• **DESCRIPTION OF THE TASK**:
For the listing below, print exactly the lines from the line with "(** ** The records it appends *)" to the line with "Definition runs (before", both included, and nothing beyond them.
** EXCERPTED RECORDS follows **
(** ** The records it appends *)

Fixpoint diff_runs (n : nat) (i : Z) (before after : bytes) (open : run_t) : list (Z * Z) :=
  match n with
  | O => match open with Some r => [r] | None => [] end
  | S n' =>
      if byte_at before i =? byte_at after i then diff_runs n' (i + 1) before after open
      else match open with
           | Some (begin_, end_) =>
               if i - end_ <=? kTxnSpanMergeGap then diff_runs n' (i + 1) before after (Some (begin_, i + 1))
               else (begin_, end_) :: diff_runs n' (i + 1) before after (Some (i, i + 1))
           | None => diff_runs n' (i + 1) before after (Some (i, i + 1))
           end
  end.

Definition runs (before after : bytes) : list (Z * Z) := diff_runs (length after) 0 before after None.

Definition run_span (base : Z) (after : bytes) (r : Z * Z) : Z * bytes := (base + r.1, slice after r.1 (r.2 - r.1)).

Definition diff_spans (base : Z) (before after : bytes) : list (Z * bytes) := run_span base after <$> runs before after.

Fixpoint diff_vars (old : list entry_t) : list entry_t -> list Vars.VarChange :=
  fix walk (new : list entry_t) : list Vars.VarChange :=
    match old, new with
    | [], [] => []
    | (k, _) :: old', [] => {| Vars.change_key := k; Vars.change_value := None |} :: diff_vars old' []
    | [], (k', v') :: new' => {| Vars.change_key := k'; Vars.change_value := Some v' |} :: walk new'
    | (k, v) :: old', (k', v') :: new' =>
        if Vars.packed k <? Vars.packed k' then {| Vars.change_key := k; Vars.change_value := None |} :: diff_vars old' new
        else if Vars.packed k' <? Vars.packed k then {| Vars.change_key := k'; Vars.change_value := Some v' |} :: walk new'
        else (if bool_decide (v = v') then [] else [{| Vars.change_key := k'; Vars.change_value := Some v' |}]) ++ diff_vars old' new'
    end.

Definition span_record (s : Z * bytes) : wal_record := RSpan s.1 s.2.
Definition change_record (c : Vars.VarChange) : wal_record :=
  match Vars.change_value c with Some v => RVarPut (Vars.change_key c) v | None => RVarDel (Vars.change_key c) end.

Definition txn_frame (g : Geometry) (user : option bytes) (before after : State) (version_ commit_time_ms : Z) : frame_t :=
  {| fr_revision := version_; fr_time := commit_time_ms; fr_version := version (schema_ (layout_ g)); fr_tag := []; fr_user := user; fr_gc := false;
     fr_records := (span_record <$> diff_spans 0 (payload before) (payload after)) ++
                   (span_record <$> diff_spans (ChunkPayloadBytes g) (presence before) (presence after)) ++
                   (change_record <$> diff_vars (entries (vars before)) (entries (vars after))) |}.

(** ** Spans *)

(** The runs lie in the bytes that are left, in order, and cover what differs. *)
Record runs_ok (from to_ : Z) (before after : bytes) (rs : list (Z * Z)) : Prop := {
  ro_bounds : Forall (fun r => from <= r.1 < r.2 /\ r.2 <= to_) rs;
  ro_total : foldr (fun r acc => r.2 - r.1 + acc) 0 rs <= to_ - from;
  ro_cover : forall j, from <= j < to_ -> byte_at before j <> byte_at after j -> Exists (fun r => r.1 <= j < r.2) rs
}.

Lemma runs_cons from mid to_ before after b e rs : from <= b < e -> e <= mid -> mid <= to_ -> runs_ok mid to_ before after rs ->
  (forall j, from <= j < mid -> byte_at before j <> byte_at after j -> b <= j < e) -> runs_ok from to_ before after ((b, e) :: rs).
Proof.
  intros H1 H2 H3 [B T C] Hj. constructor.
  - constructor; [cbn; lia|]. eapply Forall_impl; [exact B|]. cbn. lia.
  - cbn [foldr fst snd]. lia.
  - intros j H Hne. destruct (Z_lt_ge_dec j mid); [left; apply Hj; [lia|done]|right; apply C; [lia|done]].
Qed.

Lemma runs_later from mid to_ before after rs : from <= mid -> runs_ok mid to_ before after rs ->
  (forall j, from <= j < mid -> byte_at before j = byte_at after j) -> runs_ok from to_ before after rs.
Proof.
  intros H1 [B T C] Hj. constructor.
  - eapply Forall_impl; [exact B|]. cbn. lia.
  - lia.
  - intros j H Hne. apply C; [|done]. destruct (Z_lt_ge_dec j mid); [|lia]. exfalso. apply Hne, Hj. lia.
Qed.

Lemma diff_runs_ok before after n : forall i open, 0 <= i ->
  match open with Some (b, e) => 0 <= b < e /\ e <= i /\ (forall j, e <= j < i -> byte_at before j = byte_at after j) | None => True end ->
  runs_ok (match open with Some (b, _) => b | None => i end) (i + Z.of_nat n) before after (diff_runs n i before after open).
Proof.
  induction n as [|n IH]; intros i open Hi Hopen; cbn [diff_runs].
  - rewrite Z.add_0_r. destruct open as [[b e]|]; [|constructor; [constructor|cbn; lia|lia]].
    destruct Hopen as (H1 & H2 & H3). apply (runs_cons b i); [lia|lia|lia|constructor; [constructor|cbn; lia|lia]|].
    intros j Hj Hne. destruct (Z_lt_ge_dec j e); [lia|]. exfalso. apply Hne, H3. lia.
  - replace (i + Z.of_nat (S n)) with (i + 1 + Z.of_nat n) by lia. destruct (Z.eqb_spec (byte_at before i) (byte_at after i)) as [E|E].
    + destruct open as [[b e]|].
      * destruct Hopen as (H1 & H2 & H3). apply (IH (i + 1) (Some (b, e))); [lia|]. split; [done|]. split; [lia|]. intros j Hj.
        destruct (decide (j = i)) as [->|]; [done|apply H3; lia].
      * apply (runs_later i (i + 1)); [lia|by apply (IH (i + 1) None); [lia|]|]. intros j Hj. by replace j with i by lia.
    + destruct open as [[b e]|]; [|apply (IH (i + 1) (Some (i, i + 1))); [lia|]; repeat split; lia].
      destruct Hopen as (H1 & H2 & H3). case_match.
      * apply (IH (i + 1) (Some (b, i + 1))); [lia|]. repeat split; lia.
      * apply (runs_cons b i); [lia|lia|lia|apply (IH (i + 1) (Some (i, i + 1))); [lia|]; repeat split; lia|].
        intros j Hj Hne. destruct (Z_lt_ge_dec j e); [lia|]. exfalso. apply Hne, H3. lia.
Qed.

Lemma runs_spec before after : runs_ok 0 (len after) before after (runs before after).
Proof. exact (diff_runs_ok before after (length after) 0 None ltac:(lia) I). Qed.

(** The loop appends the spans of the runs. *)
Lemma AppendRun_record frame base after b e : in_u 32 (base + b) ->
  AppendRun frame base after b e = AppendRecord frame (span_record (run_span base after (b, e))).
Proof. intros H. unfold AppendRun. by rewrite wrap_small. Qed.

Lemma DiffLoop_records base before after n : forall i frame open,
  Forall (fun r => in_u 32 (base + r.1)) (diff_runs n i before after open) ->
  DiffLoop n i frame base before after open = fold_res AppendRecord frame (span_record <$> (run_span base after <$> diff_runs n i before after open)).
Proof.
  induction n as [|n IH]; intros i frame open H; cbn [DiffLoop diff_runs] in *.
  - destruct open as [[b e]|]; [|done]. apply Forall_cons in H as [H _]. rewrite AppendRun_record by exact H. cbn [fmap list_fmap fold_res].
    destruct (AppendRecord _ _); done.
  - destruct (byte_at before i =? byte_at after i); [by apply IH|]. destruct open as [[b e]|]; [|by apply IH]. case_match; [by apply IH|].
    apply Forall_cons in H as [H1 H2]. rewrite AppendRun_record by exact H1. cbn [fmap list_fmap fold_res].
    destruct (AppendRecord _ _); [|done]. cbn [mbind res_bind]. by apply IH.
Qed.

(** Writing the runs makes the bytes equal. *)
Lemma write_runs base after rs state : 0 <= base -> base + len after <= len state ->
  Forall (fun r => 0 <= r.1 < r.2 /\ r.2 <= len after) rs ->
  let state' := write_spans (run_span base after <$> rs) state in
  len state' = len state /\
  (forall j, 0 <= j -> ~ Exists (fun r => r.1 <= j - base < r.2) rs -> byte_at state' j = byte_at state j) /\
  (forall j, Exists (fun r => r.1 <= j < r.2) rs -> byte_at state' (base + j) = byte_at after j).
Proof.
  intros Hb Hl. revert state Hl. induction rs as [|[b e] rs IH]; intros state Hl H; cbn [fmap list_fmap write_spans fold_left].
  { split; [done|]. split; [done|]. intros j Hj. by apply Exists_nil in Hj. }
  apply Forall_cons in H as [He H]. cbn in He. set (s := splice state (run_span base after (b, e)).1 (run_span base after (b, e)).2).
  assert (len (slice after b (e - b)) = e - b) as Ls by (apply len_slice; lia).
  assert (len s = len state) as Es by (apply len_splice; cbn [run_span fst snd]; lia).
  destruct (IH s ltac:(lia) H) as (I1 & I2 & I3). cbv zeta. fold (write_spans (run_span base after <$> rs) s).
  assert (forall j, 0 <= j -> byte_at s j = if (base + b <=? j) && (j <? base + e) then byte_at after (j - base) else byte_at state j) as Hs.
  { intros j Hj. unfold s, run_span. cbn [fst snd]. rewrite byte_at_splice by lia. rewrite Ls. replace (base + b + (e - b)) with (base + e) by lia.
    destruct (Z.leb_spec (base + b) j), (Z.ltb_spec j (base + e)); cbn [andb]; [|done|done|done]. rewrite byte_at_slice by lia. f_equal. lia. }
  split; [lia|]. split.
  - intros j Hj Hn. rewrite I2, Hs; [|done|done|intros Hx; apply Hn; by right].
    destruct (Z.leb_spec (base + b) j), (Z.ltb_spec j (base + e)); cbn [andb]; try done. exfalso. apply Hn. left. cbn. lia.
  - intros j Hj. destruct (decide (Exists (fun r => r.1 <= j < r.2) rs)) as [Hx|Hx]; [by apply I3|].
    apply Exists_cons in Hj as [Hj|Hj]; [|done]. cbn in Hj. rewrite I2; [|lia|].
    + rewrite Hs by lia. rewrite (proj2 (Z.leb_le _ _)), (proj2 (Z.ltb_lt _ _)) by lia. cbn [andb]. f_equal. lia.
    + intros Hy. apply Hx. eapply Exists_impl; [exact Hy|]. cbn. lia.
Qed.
** End of EXCERPTED RECORDS **
** EXCERPTED RECORDS follows **
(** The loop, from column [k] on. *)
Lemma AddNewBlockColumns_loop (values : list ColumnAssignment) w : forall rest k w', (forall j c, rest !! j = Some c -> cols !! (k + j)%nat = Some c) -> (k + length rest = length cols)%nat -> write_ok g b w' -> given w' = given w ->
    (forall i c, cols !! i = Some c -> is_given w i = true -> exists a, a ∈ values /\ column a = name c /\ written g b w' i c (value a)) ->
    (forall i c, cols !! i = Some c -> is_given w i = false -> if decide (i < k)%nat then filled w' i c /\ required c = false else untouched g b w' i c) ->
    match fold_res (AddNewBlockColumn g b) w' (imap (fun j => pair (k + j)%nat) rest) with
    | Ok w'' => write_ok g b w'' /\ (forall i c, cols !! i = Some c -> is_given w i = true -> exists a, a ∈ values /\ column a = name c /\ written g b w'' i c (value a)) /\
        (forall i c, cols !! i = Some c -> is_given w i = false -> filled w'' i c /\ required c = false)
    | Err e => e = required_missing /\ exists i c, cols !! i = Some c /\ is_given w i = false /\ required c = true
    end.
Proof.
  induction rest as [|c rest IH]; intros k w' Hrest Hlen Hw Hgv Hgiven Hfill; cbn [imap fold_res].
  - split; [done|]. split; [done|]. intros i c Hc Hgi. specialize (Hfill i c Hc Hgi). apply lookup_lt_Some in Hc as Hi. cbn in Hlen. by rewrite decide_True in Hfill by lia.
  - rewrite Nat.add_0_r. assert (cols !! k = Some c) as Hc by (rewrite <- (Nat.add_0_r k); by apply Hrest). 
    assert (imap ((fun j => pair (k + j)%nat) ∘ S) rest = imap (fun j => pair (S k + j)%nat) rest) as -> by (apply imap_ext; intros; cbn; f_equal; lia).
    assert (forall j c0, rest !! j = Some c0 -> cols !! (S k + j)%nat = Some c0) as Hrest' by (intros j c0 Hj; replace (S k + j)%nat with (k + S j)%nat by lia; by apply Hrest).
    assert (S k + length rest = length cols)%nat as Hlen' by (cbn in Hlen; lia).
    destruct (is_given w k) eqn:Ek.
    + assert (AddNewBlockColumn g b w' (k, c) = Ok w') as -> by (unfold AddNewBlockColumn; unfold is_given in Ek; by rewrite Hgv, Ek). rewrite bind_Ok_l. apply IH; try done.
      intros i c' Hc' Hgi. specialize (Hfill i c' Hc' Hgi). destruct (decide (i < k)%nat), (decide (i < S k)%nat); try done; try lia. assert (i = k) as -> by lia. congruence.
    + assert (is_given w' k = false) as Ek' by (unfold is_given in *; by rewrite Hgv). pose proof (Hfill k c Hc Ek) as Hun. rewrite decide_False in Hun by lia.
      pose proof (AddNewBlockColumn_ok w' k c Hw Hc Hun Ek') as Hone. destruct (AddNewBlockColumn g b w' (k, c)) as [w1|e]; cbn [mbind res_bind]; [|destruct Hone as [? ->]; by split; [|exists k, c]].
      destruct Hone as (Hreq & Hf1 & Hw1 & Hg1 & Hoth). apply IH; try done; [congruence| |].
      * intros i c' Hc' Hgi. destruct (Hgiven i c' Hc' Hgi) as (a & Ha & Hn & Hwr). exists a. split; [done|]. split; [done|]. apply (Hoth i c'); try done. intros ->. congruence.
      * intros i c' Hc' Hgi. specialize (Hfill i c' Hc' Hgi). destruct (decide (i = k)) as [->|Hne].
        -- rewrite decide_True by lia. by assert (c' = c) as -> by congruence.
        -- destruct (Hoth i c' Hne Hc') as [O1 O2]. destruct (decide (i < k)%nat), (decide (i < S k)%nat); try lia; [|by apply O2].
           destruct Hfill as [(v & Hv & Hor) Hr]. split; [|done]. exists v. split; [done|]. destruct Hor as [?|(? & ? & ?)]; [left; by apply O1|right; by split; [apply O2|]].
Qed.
** End of EXCERPTED RECORDS **
** EXCERPTED RECORDS follows **
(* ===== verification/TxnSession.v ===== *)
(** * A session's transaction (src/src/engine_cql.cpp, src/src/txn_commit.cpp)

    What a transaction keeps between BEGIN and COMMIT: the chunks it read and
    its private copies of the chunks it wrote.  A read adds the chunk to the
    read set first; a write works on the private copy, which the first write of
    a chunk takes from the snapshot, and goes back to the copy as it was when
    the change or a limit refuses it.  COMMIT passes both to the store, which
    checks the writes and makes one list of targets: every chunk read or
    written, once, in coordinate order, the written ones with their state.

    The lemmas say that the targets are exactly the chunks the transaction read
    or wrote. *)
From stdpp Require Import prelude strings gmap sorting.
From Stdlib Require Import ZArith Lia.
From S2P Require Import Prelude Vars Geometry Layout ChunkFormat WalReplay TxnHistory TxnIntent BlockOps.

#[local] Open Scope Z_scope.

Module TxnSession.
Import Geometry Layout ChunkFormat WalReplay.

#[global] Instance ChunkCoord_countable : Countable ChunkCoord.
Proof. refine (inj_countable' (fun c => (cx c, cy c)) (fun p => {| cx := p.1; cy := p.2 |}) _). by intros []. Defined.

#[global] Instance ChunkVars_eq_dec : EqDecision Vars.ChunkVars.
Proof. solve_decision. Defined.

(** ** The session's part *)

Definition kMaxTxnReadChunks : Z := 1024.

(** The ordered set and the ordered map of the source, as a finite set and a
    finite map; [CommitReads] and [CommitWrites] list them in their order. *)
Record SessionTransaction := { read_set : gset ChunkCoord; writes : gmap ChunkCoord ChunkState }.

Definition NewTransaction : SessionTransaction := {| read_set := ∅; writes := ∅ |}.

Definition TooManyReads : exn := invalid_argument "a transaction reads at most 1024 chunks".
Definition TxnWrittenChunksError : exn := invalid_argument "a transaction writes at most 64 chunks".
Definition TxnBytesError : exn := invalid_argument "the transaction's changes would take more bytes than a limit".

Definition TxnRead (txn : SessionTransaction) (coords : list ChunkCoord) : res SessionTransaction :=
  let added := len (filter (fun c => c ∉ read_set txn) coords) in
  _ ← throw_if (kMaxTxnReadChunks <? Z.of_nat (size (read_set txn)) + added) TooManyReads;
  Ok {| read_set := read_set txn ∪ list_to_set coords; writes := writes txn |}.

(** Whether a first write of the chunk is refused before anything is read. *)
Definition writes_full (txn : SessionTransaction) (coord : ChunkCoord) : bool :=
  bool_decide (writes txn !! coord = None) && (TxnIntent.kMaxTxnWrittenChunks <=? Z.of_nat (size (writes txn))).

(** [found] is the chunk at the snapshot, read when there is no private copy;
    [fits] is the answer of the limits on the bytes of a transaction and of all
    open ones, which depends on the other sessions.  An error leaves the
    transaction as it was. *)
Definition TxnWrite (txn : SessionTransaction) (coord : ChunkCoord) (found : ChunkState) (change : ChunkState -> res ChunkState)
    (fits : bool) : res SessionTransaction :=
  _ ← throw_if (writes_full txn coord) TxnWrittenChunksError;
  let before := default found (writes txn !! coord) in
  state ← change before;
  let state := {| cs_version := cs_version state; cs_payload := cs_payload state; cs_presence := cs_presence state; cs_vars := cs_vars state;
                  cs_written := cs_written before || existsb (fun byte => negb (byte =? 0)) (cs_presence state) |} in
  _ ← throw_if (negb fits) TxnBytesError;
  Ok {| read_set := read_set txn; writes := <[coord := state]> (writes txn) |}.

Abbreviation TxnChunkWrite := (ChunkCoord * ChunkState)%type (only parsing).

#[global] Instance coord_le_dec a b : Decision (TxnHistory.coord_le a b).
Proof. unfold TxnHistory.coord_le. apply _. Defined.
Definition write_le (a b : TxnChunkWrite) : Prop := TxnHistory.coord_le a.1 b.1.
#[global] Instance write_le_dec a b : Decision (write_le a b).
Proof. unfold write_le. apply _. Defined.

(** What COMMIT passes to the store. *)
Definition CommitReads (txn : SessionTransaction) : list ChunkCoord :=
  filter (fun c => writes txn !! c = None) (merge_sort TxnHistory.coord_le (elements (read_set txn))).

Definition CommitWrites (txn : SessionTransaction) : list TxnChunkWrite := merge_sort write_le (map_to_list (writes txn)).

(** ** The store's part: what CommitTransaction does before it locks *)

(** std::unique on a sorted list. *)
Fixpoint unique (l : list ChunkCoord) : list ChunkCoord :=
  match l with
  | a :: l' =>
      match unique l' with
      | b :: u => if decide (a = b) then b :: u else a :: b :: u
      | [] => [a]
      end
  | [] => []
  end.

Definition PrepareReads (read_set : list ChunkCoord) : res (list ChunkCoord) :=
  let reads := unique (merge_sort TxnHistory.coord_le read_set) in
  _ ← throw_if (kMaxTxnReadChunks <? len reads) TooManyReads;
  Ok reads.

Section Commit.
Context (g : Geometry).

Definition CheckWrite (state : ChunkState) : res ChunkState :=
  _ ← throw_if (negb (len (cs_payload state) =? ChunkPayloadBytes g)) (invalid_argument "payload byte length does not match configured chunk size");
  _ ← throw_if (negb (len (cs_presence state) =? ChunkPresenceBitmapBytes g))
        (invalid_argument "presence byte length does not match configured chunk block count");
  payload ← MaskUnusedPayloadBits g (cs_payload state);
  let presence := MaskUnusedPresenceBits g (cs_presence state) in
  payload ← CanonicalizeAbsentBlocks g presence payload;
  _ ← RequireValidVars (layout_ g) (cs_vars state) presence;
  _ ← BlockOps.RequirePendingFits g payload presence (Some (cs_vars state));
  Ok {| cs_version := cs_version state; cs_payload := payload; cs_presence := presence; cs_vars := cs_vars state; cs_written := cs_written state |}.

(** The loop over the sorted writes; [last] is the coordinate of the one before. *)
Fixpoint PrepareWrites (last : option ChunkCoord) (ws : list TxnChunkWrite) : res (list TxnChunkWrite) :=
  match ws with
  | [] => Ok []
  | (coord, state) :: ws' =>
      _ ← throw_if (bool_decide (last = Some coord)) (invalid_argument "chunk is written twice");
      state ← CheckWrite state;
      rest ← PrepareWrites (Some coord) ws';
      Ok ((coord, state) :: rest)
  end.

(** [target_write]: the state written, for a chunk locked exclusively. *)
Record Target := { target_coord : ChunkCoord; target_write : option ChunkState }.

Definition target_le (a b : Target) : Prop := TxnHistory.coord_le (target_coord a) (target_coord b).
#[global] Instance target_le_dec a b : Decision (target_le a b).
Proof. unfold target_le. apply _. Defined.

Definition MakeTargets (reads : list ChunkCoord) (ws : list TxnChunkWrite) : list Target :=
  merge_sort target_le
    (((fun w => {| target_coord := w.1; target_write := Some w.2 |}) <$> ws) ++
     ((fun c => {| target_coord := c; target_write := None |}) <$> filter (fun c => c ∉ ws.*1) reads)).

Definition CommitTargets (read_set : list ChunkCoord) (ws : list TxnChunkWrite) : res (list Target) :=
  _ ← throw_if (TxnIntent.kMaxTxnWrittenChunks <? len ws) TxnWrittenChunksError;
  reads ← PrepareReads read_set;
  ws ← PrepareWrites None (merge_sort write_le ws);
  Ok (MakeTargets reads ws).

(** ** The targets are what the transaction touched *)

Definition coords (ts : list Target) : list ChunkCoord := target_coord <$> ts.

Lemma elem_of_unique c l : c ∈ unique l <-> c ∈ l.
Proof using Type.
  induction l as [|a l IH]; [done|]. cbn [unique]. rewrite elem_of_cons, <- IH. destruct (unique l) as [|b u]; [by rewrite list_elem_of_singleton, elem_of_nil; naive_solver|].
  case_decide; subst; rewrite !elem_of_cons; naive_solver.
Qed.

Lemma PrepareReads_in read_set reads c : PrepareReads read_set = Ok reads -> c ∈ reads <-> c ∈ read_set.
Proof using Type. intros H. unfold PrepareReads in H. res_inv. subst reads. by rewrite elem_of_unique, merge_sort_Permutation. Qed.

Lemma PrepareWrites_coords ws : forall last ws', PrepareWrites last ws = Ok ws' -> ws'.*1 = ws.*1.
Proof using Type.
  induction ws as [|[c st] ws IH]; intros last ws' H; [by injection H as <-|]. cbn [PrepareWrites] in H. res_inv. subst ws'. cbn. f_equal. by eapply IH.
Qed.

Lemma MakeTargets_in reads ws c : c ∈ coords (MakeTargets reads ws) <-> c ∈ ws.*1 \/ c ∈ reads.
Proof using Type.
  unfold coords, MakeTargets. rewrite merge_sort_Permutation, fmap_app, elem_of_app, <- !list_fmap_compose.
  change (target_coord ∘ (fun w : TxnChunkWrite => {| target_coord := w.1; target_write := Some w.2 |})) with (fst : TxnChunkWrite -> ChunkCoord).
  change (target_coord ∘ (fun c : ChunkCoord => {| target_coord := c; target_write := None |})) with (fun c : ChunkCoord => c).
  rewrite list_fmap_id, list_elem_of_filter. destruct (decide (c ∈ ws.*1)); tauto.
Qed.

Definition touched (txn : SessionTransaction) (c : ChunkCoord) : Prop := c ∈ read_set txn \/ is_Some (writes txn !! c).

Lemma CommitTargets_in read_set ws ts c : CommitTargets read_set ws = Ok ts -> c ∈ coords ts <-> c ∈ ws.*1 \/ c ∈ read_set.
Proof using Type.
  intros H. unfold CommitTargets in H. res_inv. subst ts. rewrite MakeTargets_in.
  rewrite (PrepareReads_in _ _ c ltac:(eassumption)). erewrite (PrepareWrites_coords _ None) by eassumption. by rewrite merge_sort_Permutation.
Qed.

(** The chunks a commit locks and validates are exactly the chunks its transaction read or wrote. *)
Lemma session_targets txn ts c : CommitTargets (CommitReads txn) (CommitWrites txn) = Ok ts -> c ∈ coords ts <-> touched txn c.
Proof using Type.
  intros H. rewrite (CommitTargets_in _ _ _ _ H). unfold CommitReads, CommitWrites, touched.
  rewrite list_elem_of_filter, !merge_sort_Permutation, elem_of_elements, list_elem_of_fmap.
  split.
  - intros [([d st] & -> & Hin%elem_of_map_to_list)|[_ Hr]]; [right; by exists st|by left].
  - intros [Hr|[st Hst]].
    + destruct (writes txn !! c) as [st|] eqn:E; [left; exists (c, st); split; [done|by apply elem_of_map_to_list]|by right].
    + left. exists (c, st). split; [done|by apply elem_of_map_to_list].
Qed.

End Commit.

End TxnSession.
** End of EXCERPTED RECORDS **
• **ANSWER SPACE**:
(** ** The records it appends *)

Fixpoint diff_runs (n : nat) (i : Z) (before after : bytes) (open : run_t) : list (Z * Z) :=
  match n with
  | O => match open with Some r => [r] | None => [] end
  | S n' =>
      if byte_at before i =? byte_at after i then diff_runs n' (i + 1) before after open
      else match open with
           | Some (begin_, end_) =>
               if i - end_ <=? kTxnSpanMergeGap then diff_runs n' (i + 1) before after (Some (begin_, i + 1))
               else (begin_, end_) :: diff_runs n' (i + 1) before after (Some (i, i + 1))
           | None => diff_runs n' (i + 1) before after (Some (i, i + 1))
           end
  end.

Definition runs (before after : bytes) : list (Z * Z) := diff_runs (length after) 0 before after None.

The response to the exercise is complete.